After a quick hammock nap and a few other miscellaneous tasks, it’s about 5pm and everyone is back home. Shreya is over most evenings for dinner and games. We sometimes play this game Ludo, which I have come to learn I am terrible at. After the fun and games, we have dinner, which in many cases is similar to breakfast. Then it’s time for Meera and Shreya to go home. They live with their extended family in a house on the main road, just about a 15-minute walk away. Now that it’s getting dark early in the evening, Ajay and I will walk them most of the way home. Since we are next to the jungle, the wild animals come out at night and can be notorious for harassing passerbys. By the time Ajay and I get back to the house, it’s nearly time to call it a day. Just some final karmic yoga left to do: making sure the kitchen is tidy. Afterwards I head back to my room and prepare myself for new friends large and small crawling all over my walls. Once the perimeter is clear, I like to practice some basic yoga before I go to bed. Yoga is a great way to end the day and get your body ready for sleep.

Do you see it? Look again

Each day has something new to offer. I’ve learned so much just by spending time with Meera and challenging myself to communicate with her. She has taught me so much about the values and customs of this culture without even realizing it. Her knowledge didn’t come from a book; it came from her ancestors.

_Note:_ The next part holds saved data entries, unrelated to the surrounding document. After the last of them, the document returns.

(* ===== verification/Commands.v ===== *)
(** The commands around the packages: [custosd status] and [custosd enroll]
    ([cmd/daemon/{status,enroll}.go]), [listenSocket] of [cmd/daemon/run.go]
    and [custos create-admin] ([cmd/api/createadmin.go]).

    Flags are arguments, already parsed; [fatal] is an error.  What a command
    prints on its standard output is part of its result where a theorem speaks
    of it. *)
From Stdlib Require Import Ascii.
From stdpp Require Import pretty.
From S2P Require Import Prelude Text Base64 Json Protocol Crypto Password Schema Evolve World Http Accounts Auth Daemon Agent Fs Update HostTools.

(** ** What the commands use of [fmt] and [time] *)

(** [%-16s] *)
Definition pad_right (n : nat) (s : string) : string :=
  s +:+ implode (replicate (n - String.length s) " "%char).
(** [fmt.Printf("%-16s %s\n", label, value)] *)
Definition field (label value : string) : string := pad_right 16 label +:+ " " +:+ value +:+ newline.

(** [Duration.Round(time.Second)]: half away from zero, in seconds. *)
Definition round_seconds (d : Z) : Z :=
  let r := Z.abs d mod second in
  Z.sgn d * (Z.abs d / second + if decide (r + r < second) then 0 else 1).
(** [Duration.String] of a whole number of seconds. *)
Definition duration_string (secs : Z) : string :=
  let u := Z.abs secs in
  (if decide (secs < 0) then "-" else "") +:+
  (if decide (3600 ≤ u) then pretty (u / 3600) +:+ "h" else "") +:+
  (if decide (60 ≤ u) then pretty (u / 60 mod 60) +:+ "m" else "") +:+
  pretty (u mod 60) +:+ "s".

Section commands.
Context `{Platform, Disk}.

(** ** cmd/daemon/status.go *)

Definition presence (ok : bool) : string := if ok then "present" else "absent".
Definition is_ok {A} (r : error + A) : bool := match r with inr _ => true | inl _ => false end.

Definition connection_line (now : Z) (disk : gmap string bytes) : string :=
  match LoadStatus disk with
  | inr st =>
      field "cp connection:" ((if Connected st then "connected" else "disconnected") +:+
        " (updated " +:+ duration_string (round_seconds (now - UpdatedAt st)) +:+ " ago)")
  | inl _ => field "cp connection:" "unknown (daemon not started)"
  end.

Definition staged_line (update : gmap string bytes) : string :=
  field "staged upgrade:"
    match update !! "custosd.staged" with
    | None => "none"
    | Some _ =>
        let v := match readFile update "staged.json" with
                 | inl _ => ""
                 | inr data => match unmarshal StagedMeta_of_json data with
                               | Some m => " " +:+ meta_Version m | None => "" end
                 end in
        "yes" +:+ v +:+ " (applies on next restart)"
    end.

(** [EnrollmentError] of [store.go]; [denied] is an error of [Stat] other than
    that the file is missing. *)
Definition EnrollmentError (denied : option error) (disk : gmap string bytes) : error + unit :=
  match denied, disk !! identityFile with
  | Some e, _ => inl e
  | None, None => inl ErrNotExist
  | None, Some _ => inr tt
  end.

Definition Enrolled (denied : option error) (disk : gmap string bytes) : bool :=
  is_ok (EnrollmentError denied disk).

(** What is printed, or the error the command ends with.  [store] is what
    [OpenStore] gave: the files of the state directory and of its [update]
    directory. *)
Definition cmdStatus (version dir : string) (now : Z) (denied : option error)
    (store : error + (gmap string bytes * gmap string bytes)) : error + string :=
  match store with
  | inl e => inl e
  | inr (disk, update) =>
      let head := "custosd " +:+ version +:+ newline +:+ field "state dir:" dir in
      match EnrollmentError denied disk with
      | inl e =>
          if decide (e = ErrNotExist)
          then inr (head +:+ field "enrolled:" "no (run `custosd enroll` first)")
          else inl e
      | inr _ =>
          match LoadConfig disk with
          | inl e => inl e
          | inr cfg =>
              inr (head +:+ field "enrolled:" "yes" +:+
                field "host id:" (dc_HostID cfg) +:+
                field "control plane:" (dc_ControlPlane cfg) +:+
                connection_line now disk +:+
                field "signing key:" (presence (negb (bool_decide (dc_SigningPublicKey cfg = "")))) +:+
                field "encryption key:" (presence (is_ok (LoadEncryptionKey disk))) +:+
                match LoadCache disk with
                | inr cache => field "cached ssh keys:" (pretty (Len cache))
                | inl _ => ""
                end +:+
                staged_line update)
          end
      end
  end.

(** ** cmd/daemon/enroll.go *)

Definition DefaultDir := "/var/lib/custos".

(** [clean] is [filepath.Clean]; [enroll] is [Enroll] on the opened store. *)
Definition cmdEnroll (root : bool) (clean : string → string) (systemHostname : error + string)
    (controlPlane token hostname dir : string) (openStore : M Client error unit)
    (enroll : string → M Client error unit) : M Client error unit :=
  if decide (controlPlane = "" ∨ token = "")
  then throw (ErrMsg "enroll: --control-plane and --token are required") else
  if decide (root = true ∧ clean dir = DefaultDir)
  then throw (ErrMsg "enroll: do not run as root") else
  let run host := openStore;;; enroll host in
  if decide (hostname = "") then
    match systemHostname with
    | inl e => throw e
    | inr h => run h
    end
  else run hostname.

(** ** cmd/api/createadmin.go *)

Definition randomPassword {E} : M World E string :=
  b <- randBytes 18;; ret (EncodeToString RawURLEncoding b).

(** [Connect] of [store.go]: the pool answers a ping. *)
Definition Connect : IO unit := λ w,
  match env_fault (w_tick w) with
  | NoFault => (inr tt, step w)
  | FailBefore e | FailAfter e => (inl e, step w)
  end.

(** [CreateAdmin] of [store.go], from the password. *)
Definition createAdmin (email plain : string) : IO unit :=
  hash <- hashPassword plain;;
  CreateAdmin email hash.

(** The password of the new admin, the given one or a generated one. *)
Definition cmdCreateAdmin (email pw dbURL : string) : IO string :=
  if decide (email = "") then throw (ErrMsg "create-admin: --email is required") else
  if decide (dbURL = "") then throw (ErrMsg "create-admin: --database-url is required") else
  password <- (if decide (pw = "") then randomPassword else ret pw);;
  Connect;;;
  createAdmin email password;;;
  ret password.
End commands.

(** ** cmd/daemon/run.go: the sockets *)

(** The exit status of [custosd run] once [client.Run] returned: [ErrRestart]
    and a cancelled context are regular ends. *)
Definition runStatus (restart : bool) (err : option error) (cancelled : bool) : Z :=
  if restart then 0
  else match err with
       | Some _ => if cancelled then 0 else 1
       | None => 0
       end.

Section sockets.
Context `{SysEnv}.

(** [OpenStore] of [store.go]: the directory, made if it is missing. *)
Definition OpenStore (dir : string) : M Sys error string :=
  let dir := if decide (dir = "") then DefaultDir else dir in
  nop_call;;; ret dir.

(** [net.Listen] makes the socket's file; [ln.Close] removes it. *)
Definition listenSocket (path : Path) (mode : Z) : M Sys error unit :=
  (Remove path <!> λ e, if decide (e = ErrNotExist) then ret tt else throw e);;;
  syscall (λ m, match m !! path with
                | Some _ => inl ErrExist
                | None => inr (tt, <[path := {| f_data := ""; f_mode := mode_0755 |}]> m)
                end);;;
  (Chmod path mode <!> λ e, ignore (Remove path);;; throw e).
End sockets.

Her way of life is more or less the same as it has been here for thousands of years, and there are moments where I feel like I have gone back in time. It’s these moments I will cherish the most, because they reveal what life was like before we had all of our modern conveniences, like fast food, big box stores, and smartphones. These conveniences are supposed to make our lives easier, make us happier, but more often than not we get sucked into lifestyle choices which are psychologically and environmentally unhealthy. Because I have a fanatical disposition for trying to understand the problems of the world, I can’t help but propose a thought. It’s a radical thought, but maybe part of moving forward is recognizing that we need to take a few steps back and start walking in a different direction. Much easier said than done… I’ll leave you with a thought from one of the most relevant thinkers of modern history. Until next time.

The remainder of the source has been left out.